Один удар – хруст – пальцы разжались. Солдат швырнул второго ребенка мужчине, тот кивнул в сторону бараков:
– В мастерскую.
Дети цеплялись друг за друга, захлебывались плачем, но их уже тащили прочь от мамы, от жизни и от детства.
Мать рухнула на колени, цепляясь за его сапог, будто это была последняя нить, связывающая ее с детьми.
– Пожалуйста! – ее голос разрывался между рыданиями и криком. – Верните их! Отпустите меня к ним! Я сделаю все, что угодно!
Мужчина замер на мгновение – не из жалости, а словно рассматривал интересный биологический экземпляр. Потом резко дернул ногой, отшвырнув ее в грязь.
– Пошла прочь, грязная потаскуха! – бросил он со скучающей гримасой, доставая из кармана белоснежный платок. Начал протирать перчатки. Потом – сапог, которого она коснулась.

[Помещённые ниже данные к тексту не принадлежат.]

(** ** The hash maps: other keys, missing keys *)

Section hash_more.
Import HashMapBase.
Context (py_hash : Z → Z) {B : Type} `{!Bucket B}.
Context (cell_items : B → list Item) (W P : t B → Prop).
Context `{!BucketLaws py_hash cell_items W P}.

Lemma hash_getitem_iff (m : t B) k v :
  inv cell_items W m →
  (∃ fuel, getitem py_hash fuel m k = Some (Ok v)) ↔
  mkItem k v ∈ all_items cell_items m.
Proof.
  intros Hinv. split.
  - intros [fuel Hget]. by apply (getitem_partial py_hash cell_items W P fuel).
  - intros Hin. exists (Z.to_nat (capacity m)).
    apply (getitem_total py_hash cell_items W P); [done|lia|done].
Qed.

Lemma hash_setitem_frame fuel (m : t B) k v m' :
  reachable py_hash m → setitem py_hash fuel m k v = Some (Ok m') →
  (∀ k' v', k' ≠ k →
     (∃ f, getitem py_hash f m' k' = Some (Ok v')) ↔
     (∃ f, getitem py_hash f m k' = Some (Ok v'))) ∧
  (∀ k', k' ∈ iter m' ↔ k' = k ∨ k' ∈ iter m) ∧
  len m' = len m + (if decide (k ∈ iter m) then 0 else 1) ∧
  capacity m ≤ capacity m'.
Proof.
  intros Hr Hset.
  destruct (reachable_inv py_hash cell_items W P m Hr) as [Hinv _].
  destruct (setitem_partial py_hash cell_items W P _ _ _ _ _ Hinv Hset)
    as (Hinv' & Hperm & Hcap & _).
  rewrite !(iter_items py_hash cell_items W P).
  split_and!; [| | |done].
  - intros k' v' Hne. rewrite !hash_getitem_iff by done.
    rewrite Hperm, elem_of_cons, elem_of_without. simpl.
    split; [intros [Heq|[? _]]; [by injection Heq|done]|]. intros Hin. by right.
  - intros k'. rewrite !list_elem_of_fmap. split.
    + intros (it & -> & Hit). rewrite Hperm in Hit.
      apply elem_of_cons in Hit as [->|Hit]; [by left|].
      apply elem_of_without in Hit as [Hit _]. right. eauto.
    + intros [->|(it & -> & Hit)].
      * exists (mkItem k v). split; [done|]. rewrite Hperm. by left.
      * destruct (decide (key it = k)) as [Heq|Hne].
        -- exists (mkItem k v). split; [done|]. rewrite Hperm. by left.
        -- exists it. split; [done|]. rewrite Hperm. right.
           by apply elem_of_without.
  - unfold len. rewrite (inv_n _ _ _ Hinv), (inv_n _ _ _ Hinv'), Hperm. simpl.
    case_decide as Hk.
    + rewrite (without_length k (all_items cell_items m));
        [lia|by destruct Hinv|done].
    + rewrite without_absent by done. lia.
Qed.

Lemma hash_delitem_frame fuel (m : t B) k m' :
  reachable py_hash m → delitem py_hash fuel m k = Some (Ok m') →
  k ∈ iter m ∧ (k ∉ iter m') ∧
  (∀ k' v', k' ≠ k →
     (∃ f, getitem py_hash f m' k' = Some (Ok v')) ↔
     (∃ f, getitem py_hash f m k' = Some (Ok v'))) ∧
  (∀ f v, getitem py_hash f m' k ≠ Some (Ok v)) ∧
  len m' = len m - 1 ∧
  capacity m' = capacity m.
Proof.
  intros Hr Hdel.
  destruct (reachable_inv py_hash cell_items W P m Hr) as [Hinv _].
  destruct (delitem_partial py_hash cell_items W P _ _ _ _ Hinv Hdel)
    as (Hinv' & Hperm & Hk & Hcap & Hn).
  rewrite !(iter_items py_hash cell_items W P).
  assert (k ∉ key <$> all_items cell_items m') as Hgone.
  { rewrite Hperm. apply without_keys. }
  split_and!; [done|done| | |done|done].
  - intros k' v' Hne. rewrite !hash_getitem_iff by done.
    rewrite Hperm, elem_of_without. simpl. tauto.
  - intros f v Hget. apply Hgone, list_elem_of_fmap. exists (mkItem k v).
    split; [done|]. by apply (getitem_partial py_hash cell_items W P f).
Qed.

End hash_more.

Section chain_more.
Import HashMapBase.
Context (py_hash : Z → Z).

Lemma chain_bucket_absent (m : t ChainHashMap.cell) (i : nat) b k :
  table m !! i = Some (Some b) → k ∉ ChainHashMap.iter m → k ∉ key <$> b.
Proof.
  intros Hi Hk Hin. apply Hk. rewrite chain_iter_items.
  apply list_elem_of_fmap in Hin as (it & -> & Hit).
  apply list_elem_of_fmap. exists it. split; [done|].
  apply elem_of_all_items. by exists i, (Some b).
Qed.

Lemma chain_missing_key fuel (m : t ChainHashMap.cell) k :
  reachable py_hash m → k ∉ ChainHashMap.iter m →
  getitem py_hash fuel m k = Some (Raise KeyError) ∧
  delitem py_hash fuel m k = Some (Raise KeyError).
Proof.
  intros Hr Hk.
  destruct (reachable_inv py_hash chain_items (chain_wf py_hash) chain_any m Hr)
    as [Hinv _].
  destruct (hash_ok py_hash _ _ m k Hinv) as (j & Hj & Hrange).
  destruct (list_get_in_range (table m) j) as (c & Hc & Hget); [done|].
  unfold getitem, delitem. rewrite Hj. cbn [fbind].
  change (HashMapBase.bucket_getitem fuel m j k)
    with (Some (ChainHashMap.bucket_getitem m j k)).
  change (HashMapBase.bucket_delitem fuel m j k)
    with (Some (ChainHashMap.bucket_delitem m j k)).
  unfold ChainHashMap.bucket_getitem, ChainHashMap.bucket_delitem.
  rewrite Hget. simpl. destruct c as [b|]; [|done].
  pose proof (chain_bucket_absent m _ b k Hc Hk) as Hb.
  rewrite (getitem_absent_keys b k Hb), (unsorted_delitem_absent b k Hb). done.
Qed.

End chain_more.

Section probe_more.
Import HashMapBase ProbeHashMap.
Context (py_hash : Z → Z).

Lemma probe_missing_key fuel (m : t slot) k :
  reachable py_hash m → Empty ∈ table m → capacity m ≤ Z.of_nat fuel →
  k ∉ ProbeHashMap.iter m →
  getitem py_hash fuel m k = Some (Raise KeyError) ∧
  delitem py_hash fuel m k = Some (Raise KeyError).
Proof.
  intros Hr Hempty Hf Hk.
  destruct (reachable_inv py_hash probe_items (probe_wf py_hash) probe_clean m Hr)
    as [Hinv _].
  destruct (hash_ok py_hash _ _ m k Hinv) as (j & Hj & Hrange).
  destruct (find_slot_empty fuel m j k Hrange Hempty Hf) as [[found s] Hslot].
  assert (found = false) as ->.
  { destruct found; [|done]. exfalso.
    destruct (find_slot_result py_hash fuel m j k true s) as [_ (it & Hit & Heq)];
      [by destruct Hinv|done|done|].
    apply Hk. rewrite probe_iter_items. apply list_elem_of_fmap.
    exists it. split; [done|]. by eapply probe_elem_of_full. }
  unfold getitem, delitem. rewrite Hj. cbn [fbind].
  change (HashMapBase.bucket_getitem fuel m j k)
    with (ProbeHashMap.bucket_getitem fuel m j k).
  change (HashMapBase.bucket_delitem fuel m j k)
    with (ProbeHashMap.bucket_delitem fuel m j k).
  unfold ProbeHashMap.bucket_getitem, ProbeHashMap.bucket_delitem.
  by rewrite Hslot.
Qed.

(** The states of a ProbeHashMap on which [__delitem__] was never
    called. *)
Inductive set_only : t slot → Prop :=
| set_only_init cap p a b :
    2 ≤ cap → 2 ≤ p → 1 ≤ a < p → 0 ≤ b < p → set_only (init cap p a b)
| set_only_set fuel m k v m' :
    set_only m → setitem py_hash fuel m k v = Some (Ok m') → set_only m'.

Lemma set_only_reachable m : set_only m → reachable py_hash m.
Proof.
  induction 1; [by apply reach_init|by eapply reach_set].
Qed.

Lemma set_only_clean m : set_only m → probe_clean m.
Proof.
  induction 1 as [cap p a b|fuel m k v m' Hm IH Hset].
  - unfold probe_clean, init. cbn [table].
    intros Hin. apply elem_of_replicate in Hin as [Hin _]. done.
  - destruct (reachable_inv py_hash probe_items (probe_wf py_hash) probe_clean m
                (set_only_reachable m Hm)) as [Hinv _].
    destruct (setitem_partial py_hash probe_items (probe_wf py_hash) probe_clean
                _ _ _ _ _ Hinv Hset) as (_ & _ & _ & HP).
    by apply HP.
Qed.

Будто стирал не грязь, а саму память о ее существовании.
Затем развернулся и ушел спокойной, размеренной походкой – туда, куда увели ее детей.
Лишь позже Альма и другие узнают: это был – Йозеф Менгеле «Ангел смерти».
Человек, который будет улыбаться, слушая, как ломаются кости ребенка. Который разложит близнецов на столе, как два зеркальных препарата, и начнет искать различия. Который зальет детям глаза чернилами, чтобы «изменить» их цвет, и оставит умирать в бочке из-под химикатов.
Но сейчас он просто вытирает руки. И свистит мотив «Симфонии №40».
Когда к ним подошла та самая белокурая женщина, воздух словно пропитался льдом. Альма сразу узнала ее – ту самую, что стояла на платформе рядом с тем, кто увел близнецов.
Она двигалась легко, почти грациозно, контрастируя с ощетинившимися овчарками на поводках, которых вели солдаты. Собаки рвались вперед, обнажая клыки, слюна капала на землю, оставляя темные пятна на сером гравии.
– Марш! И не вздумайте отставать! – ее голос прозвучал резко, как удар хлыста.
Они двинулись к железным воротам. Альма подняла глаза и прочла кованую надпись: “Arbeit macht frei”. «Труд освобождает» – перевела она про себя, и что-то холодное сжалось внутри.
Когда ворота со скрипом закрылись за ними, перед глазами открылся кошмарный пейзаж: ряды одинаковых серых бараков, напоминающих скотные дворы. Колючая проволока под током, мерцающая в тусклом свете. И то здание – больше других, с массивными трубами, из которых валил густой, жирный дым.